* What to do *
Reproduce the entries shown below only from the line with "Lemma le_value_bytes_mod n" down to the line with "Lemma lookup_mread m", keeping both end lines and copying each one exactly.

[Records excerpted from a collection]
#####
(* ===== verification/Memory.v ===== *)
(** * Shared memory and programs over it

    The arena is one region of bytes that several processes map.  A routine that works on
    the region is a [prog]: the tree of its loads and stores, one node per access, so that
    accesses of two routines can be interleaved.  An 8-byte load or store stands for an
    access to an [AtomicU64]; a longer one for a [copy_nonoverlapping]. *)

From S2P Require Import Prelude.
#[local] Open Scope N_scope.

(** ** Bytes *)

(** [to_le_bytes] and [from_le_bytes]. *)
Fixpoint le_bytes (n : nat) (v : N) : list N :=
  match n with
  | O => []
  | S n => v mod 256 :: le_bytes n (v / 256)
  end.

Fixpoint le_value (bs : list N) : N :=
  match bs with
  | [] => 0
  | b :: bs => b + 256 * le_value bs
  end.

(** The region, by offset. *)
Definition Mem := N → N.

Definition mread (m : Mem) (pos n : N) : list N :=
  (λ i, m (pos + N.of_nat i)) <$> seq 0 (N.to_nat n).

Definition mwrite (m : Mem) (pos : N) (bs : list N) : Mem := λ x,
  if (pos <=? x) && (x <? pos + N.of_nat (length bs))
  then bs !!! N.to_nat (x - pos) else m x.

(** ** Programs *)

Inductive prog (A : Type) :=
  | Ret (a : A)
  | Load (pos n : N) (k : list N → prog A)
  | Store (pos : N) (bs : list N) (k : prog A)
  | Abort.
Arguments Ret {A} a.
Arguments Load {A} pos n k.
Arguments Store {A} pos bs k.
Arguments Abort {A}.

#[global] Instance prog_ret : MRet prog := λ A a, Ret a.
#[global] Instance prog_bind : MBind prog := λ A B f, fix go p :=
  match p with
  | Ret a => f a
  | Load pos n k => Load pos n (λ bs, go (k bs))
  | Store pos bs k => Store pos bs (go k)
  | Abort => Abort
  end.

(** The [?] operator and [map_err] on fallible programs. *)
Definition try_bind {E A B} (p : prog (E + A)) (f : A → prog (E + B)) : prog (E + B) :=
  r ← p;
  match r with
  | inl e => Ret (inl e)
  | inr a => f a
  end.

Definition map_err {E F A} (f : E → F) (p : prog (E + A)) : prog (F + A) :=
  r ← p;
  Ret (match r with inl e => inl (f e) | inr a => inr a end).

Notation "x '<-?' p ; q" := (try_bind p (λ x, q))
  (at level 100, p at next level, q at level 200, right associativity,
   format "x  <-?  p ; '//' q") : swactor_scope.
Notation "p ;? q" := (try_bind p (λ _ : unit, q))
  (at level 100, q at level 200, right associativity, format "p ;? '//' q") : swactor_scope.

Definition load (pos n : N) : prog (list N) := Load pos n Ret.
Definition load_value (pos n : N) : prog N := Load pos n (λ bs, Ret (le_value bs)).
Definition store (pos : N) (bs : list N) : prog unit := Store pos bs (Ret tt).

(** [assert_eq!]. *)
Definition check_that (b : bool) : prog unit := if b then Ret tt else Abort.

(** One access, and a program run alone.  [None] is a panic. *)
Definition prog_step {A} (p : prog A) (m : Mem) : prog A * Mem :=
  match p with
  | Load pos n k => (k (mread m pos n), m)
  | Store pos bs k => (k, mwrite m pos bs)
  | _ => (p, m)
  end.

Fixpoint exec {A} (p : prog A) (m : Mem) : option (A * Mem) :=
  match p with
  | Ret a => Some (a, m)
  | Load pos n k => exec (k (mread m pos n)) m
  | Store pos bs k => exec k (mwrite m pos bs)
  | Abort => None
  end.

(** Every access is inside [[lo, hi)] and the result satisfies [Q], whatever the loads
    return. *)
Fixpoint confines {A} (lo hi : N) (Q : A → Prop) (p : prog A) : Prop :=
  match p with
  | Ret a => Q a
  | Load pos n k => lo ≤ pos ∧ pos + n ≤ hi ∧
                    ∀ bs, length bs = N.to_nat n → confines lo hi Q (k bs)
  | Store pos bs k => lo ≤ pos ∧ pos + N.of_nat (length bs) ≤ hi ∧ confines lo hi Q k
  | Abort => True
  end.

Definition confined {A} (lo hi : N) (p : prog A) : Prop := confines lo hi (λ _, True) p.

(** At most [k] accesses, whatever the loads return. *)
Fixpoint within {A} (k : nat) (p : prog A) : Prop :=
  match p, k with
  | Load _ _ f, S k => ∀ bs, within k (f bs)
  | Store _ _ p, S k => within k p
  | Load _ _ _, O | Store _ _ _, O => False
  | _, _ => True
  end.

(** ** Lemmas *)

Lemma length_le_bytes n v : length (le_bytes n v) = n.
Proof. elim: n v => //= n IH v. by rw IH. Qed.

Lemma le_value_bytes n v : v < 256 ^ N.of_nat n → le_value (le_bytes n v) = v.
Proof.
  elim: n v => [|n IH] v; first by simpl; lia.
  rw Nat2N.inj_succ N.pow_succ_r' => Hv /=.
  rw IH; first by apply N.Div0.div_lt_upper_bound; lia.
  rw N.add_comm. by rw -N.div_mod.
Qed.

Lemma le_value_bytes_mod n v : le_value (le_bytes n v) = v mod 256 ^ N.of_nat n.
Proof.
  elim: n v => [|n IH] v; first by rw N.mod_1_r.
  rw Nat2N.inj_succ N.pow_succ_r' /= IH N.Div0.mod_mul_r; lia.
Qed.

Lemma length_mread m pos n : length (mread m pos n) = N.to_nat n.
Proof. by rw /mread length_fmap length_seq. Qed.

Lemma lookup_mread m pos n i :
  (i < N.to_nat n)%nat → mread m pos n !! i = Some (m (pos + N.of_nat i)).
Proof. move=> Hi. rw /mread list_lookup_fmap lookup_seq_lt //. Qed.

(** Two reads are the same when the bytes are. *)
Lemma mread_ext m1 m2 pos1 pos2 n :
  (∀ i, i < n → m1 (pos1 + i) = m2 (pos2 + i)) → mread m1 pos1 n = mread m2 pos2 n.
Proof.
  move=> H. rw /mread. apply list_fmap_ext => i x /lookup_seq [-> Hi]. apply H. lia.
Qed.

Lemma mread_app m pos n1 n2 : mread m pos (n1 + n2) = mread m pos n1 ++ mread m (pos + n1) n2.
Proof.
  rw /mread N2Nat.inj_add seq_app fmap_app. f_equal.
  rw -(Nat.add_0_r (0 + N.to_nat n1)) -fmap_add_seq -list_fmap_compose.
  apply list_fmap_ext => i x _ /=. f_equal. lia.
Qed.

Lemma mwrite_out m pos bs x :
  ¬ (pos ≤ x ∧ x < pos + N.of_nat (length bs)) → mwrite m pos bs x = m x.
Proof.
  move=> H. rw /mwrite. case: (N.leb_spec pos x) => ? //=.
  case: (N.ltb_spec x (pos + N.of_nat (length bs))) => ? //. lia.
Qed.

Lemma mwrite_in m pos bs i b : bs !! i = Some b → mwrite m pos bs (pos + N.of_nat i) = b.
Proof.
  move=> H. have ? := lookup_lt_Some _ _ _ H. rw /mwrite.
  have -> : (pos <=? pos + N.of_nat i) = true by apply N.leb_le; lia.
  have -> : (pos + N.of_nat i <? pos + N.of_nat (length bs)) = true by apply N.ltb_lt; lia.
  cbn. have -> : N.to_nat (pos + N.of_nat i - pos) = i by lia.
  by apply list_lookup_total_correct.
Qed.

Lemma mwrite_nil m pos x : mwrite m pos [] x = m x.
Proof. apply mwrite_out => /=. lia. Qed.

Lemma mread_mwrite_same m pos bs n :
  n = N.of_nat (length bs) → mread (mwrite m pos bs) pos n = bs.
Proof.
  move=> ->. apply list_eq => i. case: (decide (i < length bs)%nat) => Hi.
  - rw lookup_mread; first lia. have [b Hb] := lookup_lt_is_Some_2 bs i Hi.
    by rw (mwrite_in _ _ _ _ b).
  - rw lookup_ge_None_2; first by rw length_mread; lia.
    rw lookup_ge_None_2 //. lia.
Qed.

Lemma mread_mwrite_other m pos bs pos' n :
  pos' + n ≤ pos ∨ pos + N.of_nat (length bs) ≤ pos' →
  mread (mwrite m pos bs) pos' n = mread m pos' n.
Proof. move=> H. apply mread_ext => i Hi. apply mwrite_out. lia. Qed.

Lemma exec_bind {A B} (p : prog A) (f : A → prog B) m :
  exec (p ≫= f) m = '(a, m') ← exec p m; exec (f a) m'.
Proof. elim: p m => [a|pos n k IH|pos bs k IH|] m //=. Qed.

Lemma confines_bind {A B} lo hi (Q : A → Prop) (Q' : B → Prop) (p : prog A) (f : A → prog B) :
  confines lo hi Q p → (∀ a, Q a → confines lo hi Q' (f a)) → confines lo hi Q' (p ≫= f).
Proof.
  move=> Hp Hf. elim: p Hp => [a|pos n k IH|pos bs k IH|] //=.
  - apply Hf.
  - move=> [H1 [H2 H3]]. split; [done|]. split; [done|]. move=> bs Hl. by apply IH, H3.
  - move=> [H1 [H2 H3]]. split; [done|]. split; [done|]. by apply IH.
Qed.

Lemma confined_bind {A B} lo hi (p : prog A) (f : A → prog B) :
  confined lo hi p → (∀ a, confined lo hi (f a)) → confined lo hi (p ≫= f).
Proof. move=> Hp Hf. apply: confines_bind Hp _ => a _. apply Hf. Qed.

Lemma within_mono {A} (p : prog A) k1 k2 : (k1 ≤ k2)%nat → within k1 p → within k2 p.
Proof.
  elim: p k1 k2 => [a|pos n f IH|pos bs p IH|] [|k1] [|k2] Hk //=; try lia.
  - move=> H bs. apply (IH _ k1); [lia|done].
  - move=> H. apply (IH k1); [lia|done].
Qed.

Lemma within_bind {A B} k1 k2 (p : prog A) (f : A → prog B) :
  within k1 p → (∀ a, within k2 (f a)) → within (k1 + k2) (p ≫= f).
Proof.
  move=> Hp Hf. elim: p k1 Hp => [a|pos n g IH|pos bs p IH|] k1 Hp.
  - apply (within_mono _ k2); [lia|apply Hf].
  - destruct k1 => //= bs. by apply IH.
  - destruct k1 => //=. by apply IH.
  - by destruct k1, k2.
Qed.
#####
* Output below *
Lemma le_value_bytes_mod n v : le_value (le_bytes n v) = v mod 256 ^ N.of_nat n.
Proof.
  elim: n v => [|n IH] v; first by rw N.mod_1_r.
  rw Nat2N.inj_succ N.pow_succ_r' /= IH N.Div0.mod_mul_r; lia.
Qed.

Lemma length_mread m pos n : length (mread m pos n) = N.to_nat n.
Proof. by rw /mread length_fmap length_seq. Qed.

Lemma lookup_mread m pos n i :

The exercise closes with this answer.